El jefe de Policía movió la cabeza negativamente.
—No. Hemos registrado por todas partes, sin encontrar nada; y tampoco sabemos de dónde lo sacó. Ella, naturalmente, niega haber envenenado a su esposo; confirma que encontró a Brait en la calle, cerca de Broadway, pero niega haber hablado de arsénico. Brait no se ha disgustado por esto; es hombre comprensivo y se da cuenta de que esa desgraciada tiene que mentir para que no la condenen.
—¿Cuánto tiempo lleva Brait en esta ciudad?
—Pues… unos cinco años. Es persona muy estimada…
—¿Tenía ella algún amante? —interrumpió «El Orador».
—¿Amante? ¡No!… ¡Válgame Dios!… No, de ningún modo. Hemos hecho pesquisas, y no hemos descubierto nada reprobable.

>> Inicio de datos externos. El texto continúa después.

(** [ok]: whether the node takes a move of a card game or of baccarat, whose
    answer is not waited for apart. *)
Definition deal (ok : bool) (w : Web) : Web :=
  let s := w_state (ui w) in let type := u_type (common s) in
  if bool_decide (type = "NONE") then w
  else if cf_isOnChain (conf w) && awaitingChainResponseRef (refs w) then draftWhileWaiting w
  else if bool_decide (type = "CRAPS") then pressCraps w
  else if bool_decide (type = "ROULETTE") then pressSpin w
  else if bool_decide (type = "SIC_BO") then pressRoll w
  else if bool_decide (type = "BACCARAT") then default (dealTheRest w) (pressBaccarat ok w)
  else match dealGame (envOf w) ok s with
       | Some o => putOutcome o w
       | None => dealTheRest w
       end.

(** The other actions of the card games, those of [CardTables]. *)
Inductive Action :=
| Hit | Stand | Double | Split
| GuessNext (g : Guess) | Cashout
| GoToWar | Surrender | TieBet
| DrawCards
| PlayHand | FoldHand
| UthCheck | UthBet (multiplier : Z) | UthFold
| Insurance (take : bool) | SideBet (k : BlackjackSideBet) | Hold (idx : Z)
| ThreeCardSide (k : PokerSideBet) | UthSide (k : PokerSideBet).

Definition act (a : Action) (ok : bool) (w : Web) : Outcome :=
  let env := envOf w in let s := w_state (ui w) in
  let stage := w_uthBackendStage (ui w) in
  match a with
  | Hit => bjHit env ok s
  | Stand => bjStand env ok s
  | Double => bjDouble env ok s
  | Split => bjSplit (chips (stats w)) env ok s
  | GuessNext g => hiloPlay g env ok s
  | Cashout => hiloCashout env ok s
  | GoToWar => casinoWarGoToWar env ok s
  | Surrender => casinoWarSurrender env ok s
  | TieBet => casinoWarToggleTieBet (chips (stats w)) env ok s
  | DrawCards => drawVideoPoker env ok s
  | PlayHand => threeCardPlay env ok s
  | FoldHand => threeCardFold env ok s
  | UthCheck => uhCheck stage env ok s
  | UthBet m => uhBet m stage env ok s
  | UthFold => uhFold stage env ok s
  | Insurance take => bjInsurance take env s
  | SideBet k => toggleSideBet k (chips (stats w)) env s
  | Hold idx => quiet (default s (toggleHold idx s)) env
  | ThreeCardSide k => threeCardToggle k (chips (stats w)) env s
  | UthSide k => uthToggle k env s
  end.

(** Placing bets on the tables whose slips are in [TableSlips]; only a change of
    the rule of roulette may send a move.  [StageCraps] is what the staging of
    [CrapsSlip] makes of the craps table, here any slip. *)
Inductive SlipEdit :=
| PlaceRoulette (type : RouletteBetName) (target : option Z)
| UndoRoulette
| RebetRoulette
| CycleRule
| PlaceSicBo (type : SicBoBetName) (target : option Z)
| UndoSicBo
| RebetSicBo
| SelectBaccarat (selection : BaccaratSelection)
| PlaceBaccarat (type : BaccaratBetName)
| UndoBaccarat
| RebetBaccarat
| StageCraps (bets : list UiCrapsBet) (undo : list (list UiCrapsBet)) (wager : Z) (message : string).

Definition put_rouletteView (v : RouletteUI) (w : Web) : Web :=
  put_roulette (ui_slip v) (upd_ui (fun s => set_roulette
    {| t_zeroRule := ui_zeroRule v; t_isPrison := ui_isPrison v; t_history := t_history (roulette s) |} s) w).

Definition put_baccarat (b : BaccaratSlip) (w : Web) : Web :=
  let t := tables w in
  upd_ui (set_wager (bs_sessionWager b))
    (put_tables {| tb_roulette := tb_roulette t; tb_sicBo := tb_sicBo t;
       tb_baccarat := MkBets (bs_bets b) (bs_undoStack b) (bs_lastRoundBets b) (b_mode (tb_baccarat t));
       tb_selection := bs_selection b; tb_crapsUndo := tb_crapsUndo t |} w).

Definition edit (e : SlipEdit) (w : Web) : Web :=
  let v := rouletteView w in let sicBo := slipOf (tb_sicBo (tables w)) w in let b := baccaratView w in
  let c := chips (stats w) in
  match e with
  | PlaceRoulette type target => put_rouletteView (placeRouletteBet v c type target v) w
  | UndoRoulette => match undoRouletteBet v v with Some v' => put_rouletteView v' w | None => w end
  | RebetRoulette => put_rouletteView (rebetRoulette v c v) w
  | PlaceSicBo type target => put_sicBo (placeSicBoBet sicBo c type target sicBo) w
  | UndoSicBo => match undoSicBoBet sicBo sicBo with Some s => put_sicBo s w | None => w end
  | RebetSicBo => put_sicBo (rebetSicBo sicBo c sicBo) w
  | SelectBaccarat selection => put_baccarat (toggleSelection selection b) w
  | PlaceBaccarat type => put_baccarat (placeBaccaratBet c type b) w
  | UndoBaccarat => put_baccarat (undoBaccarat b b) w
  | RebetBaccarat => put_baccarat (rebetBaccarat b b) w
  | CycleRule =>
      let '(v', env, effect) :=
        cycleRouletteZeroRule (bool_decide (u_type (common (w_state (ui w))) = "ROULETTE")) (envOf w) v v in
      sent RuleAnswer effect (put_env env (put_rouletteView v' w))
  | StageCraps bets undo wager message =>
      upd_tables (set_tbCrapsUndo undo) (upd_crapsBets (fun _ => bets) (upd_ui (fun s => tell message (set_wager wager s)) w))
  end.

(** [setBetAmount] of [useBetControls]. *)
Definition setBetAmount (amount : Z) (w : Web) : Web :=
  let s := w_state (ui w) in let type := u_type (common s) in
  let baseBetLocked := cf_isOnChain (conf w) && bool_decide (is_Some (truthySession w))
                       && bool_decide (type ∈ ["BLACKJACK"; "THREE_CARD"; "ULTIMATE_HOLDEM"]) in
  if baseBetLocked then say "BET LOCKED (START NEW GAME)" w
  else if bool_decide (u_stage (common s) = "PLAYING") && negb (isTableGame type) then w
  else if chips (stats w) <? amount then say "INSUFFICIENT FUNDS" w
  else upd_ui (fun i =>
    let c := common i in
    set_common {| u_type := u_type c; u_bet := amount; u_playerCards := u_playerCards c;
                  u_dealerCards := u_dealerCards c; u_dice := u_dice c; u_stage := u_stage c;
                  u_message := "BET SIZE: " +:+ pretty amount; u_sessionWager := u_sessionWager c;
                  u_sessionInterimPayout := u_sessionInterimPayout c |} i) w.

(** ** Runs *)

Inductive Event :=
| Started (e : CasinoGameStartedEvent)
| Moved (e : CasinoGameMovedEvent) (roll : option (Z * Z))
| Completed (e : CasinoGameCompletedEvent) (parsed : option ParsedLogs)
| Error (message : string) (session : option Z)
| Answered (i : nat) (a : Answer)
| TimedOut
| Rendered
| Ranked
| Passed (ms : Z)
| Play (type : string)
| Deal (ok : bool)
| Press (a : Action) (ok : bool)
| Edit (e : SlipEdit)
| BetAmount (amount : Z)
| Loaded (l : Loading).

Definition dropTask (i : nat) (w : Web) : Web := put_tasks (take i (tasks w) ++ drop (S i) (tasks w)) w.

(** Events of the chain reach the handlers only with a chain service.  The page is
    loaded before the service is there, once. *)
Definition online_ (w : Web) : bool := cf_isOnChain (conf w) && cf_service (conf w).

(** The refs that mirror React's state follow it.  When the player's numbers were
    set, the handlers of the chain's events are subscribed anew; the end of the
    old subscription stops the timer. *)
Definition rendered (w : Web) : Web :=
  let w := if online_ w && statsSet w then clearChainResponseTimeout w else w in
  put_statsSet false (upd_refs (s_currentChipsRef (chips (stats w)))
    (put_ui (put (Some (w_state (ui w))) (w_state (ui w)) (ui w)) w)).

(** The leaderboard came: the player's rank, which is left out, is set. *)
Definition ranked (w : Web) : Web := put_stats (stats w) w.

Definition handle (e : Event) (w : Web) : option Web :=
  match e with
  | Started e => if online_ w then Some (handleGameStarted e w) else None
  | Moved e roll => if online_ w then Some (handleGameMoved e roll w) else None
  | Completed e parsed => if online_ w then Some (handleGameCompleted e parsed w) else None
  | Error message session => if online_ w then Some (handleCasinoError message session w) else None
  | Answered i a => match tasks w !! i with Some t => resume t a (dropTask i w) | None => None end
  | TimedOut =>
      match timer w with
      | Some t => if tm_due t <=? now w then Some (onTimeout (tm_context t) (tm_session t) (put_timer None w)) else None
      | None => None
      end
  | Rendered => Some (rendered w)
  | Ranked => if online_ w then Some (ranked w) else None
  | Passed ms => if 0 <=? ms then Some (put_now (now w + ms) w) else None
  | Play type => Some (startGame type w)
  | Deal ok => Some (deal ok w)
  | Press a ok => Some (putOutcome (act a ok w) w)
  | Edit e => Some (edit e w)
  | BetAmount amount => Some (setBetAmount amount w)
  | Loaded l => if negb (cf_service (conf w)) && bool_decide (out w = []) then Some (loaded l w) else None
  end.

Inductive step (w : Web) : Web -> Prop :=
| Step e w' : handle e w = Some w' -> step w w'.

(** The listed events, as far as they can happen. *)
Definition run (l : list Event) (w : Web) : Web := foldl (fun w e => default w (handle e w)) w l.

End Locale.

«El Orador» removió el té con su cucharilla en actitud pensativa.
—No creo que por ahora pueda hacer otra cosa que averiguar de dónde obtuvo el arsénico esa desgraciada.
A su regreso a Londres recordó su costumbre de no despreciar las coincidencias, y lo primero que hizo fue dirigirse al hotel cuya orquesta se oía en el programa de radio del que le llegaron las ya conocidas frases sueltas. Fue recibido por el «maître», que era bastante amigo suyo.
—¿Dice usted que hablaban de arsénico? ¡Hum!… Sería míster Langfort, un señor de Glasgow. Tiene una fábrica de productos químicos. Estuvo aquí anoche y marcha a Glasgow en uno de los trenes de esta mañana. ¿Quiere usted hablar con él?
«El Orador» tuvo que esperar cinco minutos mientras se buscaba a Mr. Langfort; finalmente le condujeron al teléfono, por el cual habló con dicho señor, que, evidentemente, se hallaba preparando el equipaje en sus habitaciones. Reconociendo inmediatamente la voz que había oído por radio, Mr. Reader explicó en pocas palabras el motivo de su llamada.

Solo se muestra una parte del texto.